Iaán Calderón, el niño embajador de la Teletón 2026 que inspira con su historia de perseverancia

Con 11 años, el pequeño fanático de Sonic se prepara para representar a los miles de niños y niñas que se rehabilitan en Teletón. Su historia está marcada por cerca de 60 fracturas, pero también por el esfuerzo, el humor, la pasión por aprender y el sueño de convertirse en profesor.
A sus 11 años, Iaán Calderón Aguilera tiene claro que las dificultades no son un impedimento para seguir avanzando. Fanático de Sonic, amante de la música y con un particular interés por el inglés —idioma que aprendió de manera autodidacta—, el estudiante de sexto básico enfrenta ahora uno de sus mayores desafíos: convertirse en el niño embajador de la Campaña Teletón 2026.
Su historia de vida comenzó marcada por un diagnóstico complejo. Durante el embarazo de su madre, Mayerlee Aguilera, una ecografía permitió detectar que Iaán tenía osteogénesis imperfecta, una condición genética que afecta la resistencia de los huesos y aumenta la posibilidad de sufrir fracturas.
Mayerlee tenía solo 17 años cuando recibió la noticia y debió comenzar a prepararse para una realidad que implicaría cuidados permanentes. Iaán nació con múltiples fracturas y, desde sus primeros meses, los controles médicos y la rehabilitación pasaron a ser parte de su vida.
Si bien durante sus primeros años enfrentó cerca de 60 fracturas, su historia no está definida por ellas. Cada recuperación significó volver a comenzar, retomar sus terapias y ponerse nuevas metas.

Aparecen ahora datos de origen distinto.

(* ===== verification/EntityDoor.v ===== *)
(** * The door of an entity

    [routes/entities.py]: the summon ([_summon_core]), the queue at the door, the
    admission of its head, the poll, the step-away and the sweep. The seat's and
    the queue's files are in the state; the run store is [HostOps]; what the
    summon asks of the rest of the gateway is the class [DoorOps]. Everything
    between the check of the seat and its record runs under one lock per entity,
    as does every change of the queue. *)

From S2P Require Import Prelude PyStr PyVal PyNum IsoTime RunStore RunnerExec EntitySeat EntityQueue.

(** What the summon asks of the gateway around the door. *)
Class DoorOps (W : Type) := {
  (** [refuse_if_entity_archived]: the sentence of the refusal. *)
  archived : W -> option string;
  (** [home.spark()]: the error of an unreadable attested spark. *)
  spark_error : W -> option string;
  (** [render_summon_prelude]: the warnings and the spark's version of a refused
      prelude. *)
  prelude_refused : request -> W -> option (list string * val);
  (** The workspace policy and the substrate: a status and a detail when they refuse. *)
  prepare : request -> string -> W -> option (Z * val);
  (** [host.start_run] under the parked actor. *)
  start_run : request -> string -> M W string;
  (** [finalize_summon_stamp] of the minted stamp: bound to the run. *)
  final_stamp : request -> string -> string -> W -> dict;
  (** [write_entity_state] of the word [awake] with a reason, and the state read
      back from the home. *)
  write_awake : string -> dict -> dict;
  (** [SummonEntityRequest] of a stored payload: the error it raises. *)
  payload_error : request -> option string;
}.

Section Door.
Context {W : Type} `{H : HostOps W} `{D : DoorOps W}.

(** [d_life] is what [registry.state_of] answers; [d_marks] are the host markers
    (kind and subject) in the order they are written. *)
Record door := mk_door {
  d_world : W;
  d_seat : seat_file;
  d_queue : queue_file;
  d_life : dict;
  d_now : Z;
  d_marks : list (string * string);
}.
Definition put_world (w : W) (s : door) : door := mk_door w (d_seat s) (d_queue s) (d_life s) (d_now s) (d_marks s).
Definition put_seat (f : seat_file) (s : door) : door := mk_door (d_world s) f (d_queue s) (d_life s) (d_now s) (d_marks s).
Definition put_queue (q : queue_file) (s : door) : door := mk_door (d_world s) (d_seat s) q (d_life s) (d_now s) (d_marks s).
Definition put_life (l : dict) (s : door) : door := mk_door (d_world s) (d_seat s) (d_queue s) l (d_now s) (d_marks s).
Definition put_mark (m : string * string) (s : door) : door :=
  mk_door (d_world s) (d_seat s) (d_queue s) (d_life s) (d_now s) (d_marks s ++ [m]).

(** An effect on the run store. *)
Definition in_world {A} (m : M W A) : M door A := fun s => let '(r, w) := m (d_world s) in (r, put_world w s).
(** [seat_occupancy] of the door's files at its clock. *)
Definition occupancy : M door (option seat) := fun s => (seat_occupancy (status_of (d_world s)) (d_seat s) (d_now s), s).

Definition now_text (s : door) : string := isoformat (d_now s).

(** ** Answers *)

Inductive answer :=
  | Started (run_id session_id : string)
  | Enqueued (queue_id : string) (position : Z)
  | HttpError (code : Z) (detail : val).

Desde pequeño ingresó al Instituto Teletón de Calama, ciudad donde creció junto a su madre. Posteriormente, hace poco más de un año y medio, ambos decidieron trasladarse hasta La Serena para estar más cerca de la familia materna.
Desde comienzos de 2025, Iaán continúa su proceso de rehabilitación en el Instituto Teletón Coquimbo, donde participa en sesiones de kinesiología, hidroterapia y psicología.
Un estudiante que sueña con enseñar
En el Colegio Los Héroes de la Concepción, Iaán encontró un espacio donde no solo desarrolla sus habilidades académicas, sino que también participa activamente junto a sus compañeros.
El niño se caracteriza por su entusiasmo, su disposición para ayudar y su interés por explicarles materias a otros estudiantes. Una actitud que coincide con uno de sus grandes sueños: convertirse en profesor.
Su personalidad también está marcada por su fanatismo por Sonic. El personaje se convirtió en una de sus grandes inspiraciones y, a través de canciones, videos y contenidos relacionados con el famoso erizo azul, comenzó a aprender inglés por iniciativa propia.
Durante sus terapias es habitual verlo utilizando grandes audífonos mientras escucha música, una de las actividades que disfruta y que también le permitió desarrollar su particular interés por el idioma.
El nuevo rostro de la Teletón
Ahora, Iaán llevará su historia a distintos lugares de Chile como niño embajador de la Campaña Teletón 2026, representando a los cerca de 32 mil niños y niñas que actualmente se rehabilitan en la institución.
La noticia de su elección fue recibida con sorpresa y emoción por él y su madre.
“Me sentí increíble cuando me dijeron que yo era el embajador. Mi mamá y yo estábamos como, ¿qué? ¡Oh! Y fue increíble, aceptamos de una. Ha sido un trabajo muy increíble”, contó Iaán.
El pequeño también tuvo la oportunidad de compartir escenario con artistas que participan en la campaña y en la interpretación del himno de este año, experiencia que calificó como un verdadero halago.
Para Iaán, su misión como embajador va mucho más allá de representar una campaña. Quiere transmitir a los chilenos la importancia de Teletón y de la rehabilitación que reciben miles de niños y jóvenes.
“Les quería mostrar a los chilenos que la Teletón es algo súper grande, que puede ayudar a muchos niños con otras discapacidades”, expresó.
Con una personalidad marcada por la energía, el optimismo y el sentido del humor, Iaán enfrenta este nuevo desafío con la misma actitud que ha tenido durante toda su vida.
Porque si algo ha aprendido en estos 11 años es que, después de cada caída, siempre existe la posibilidad de volver a levantarse.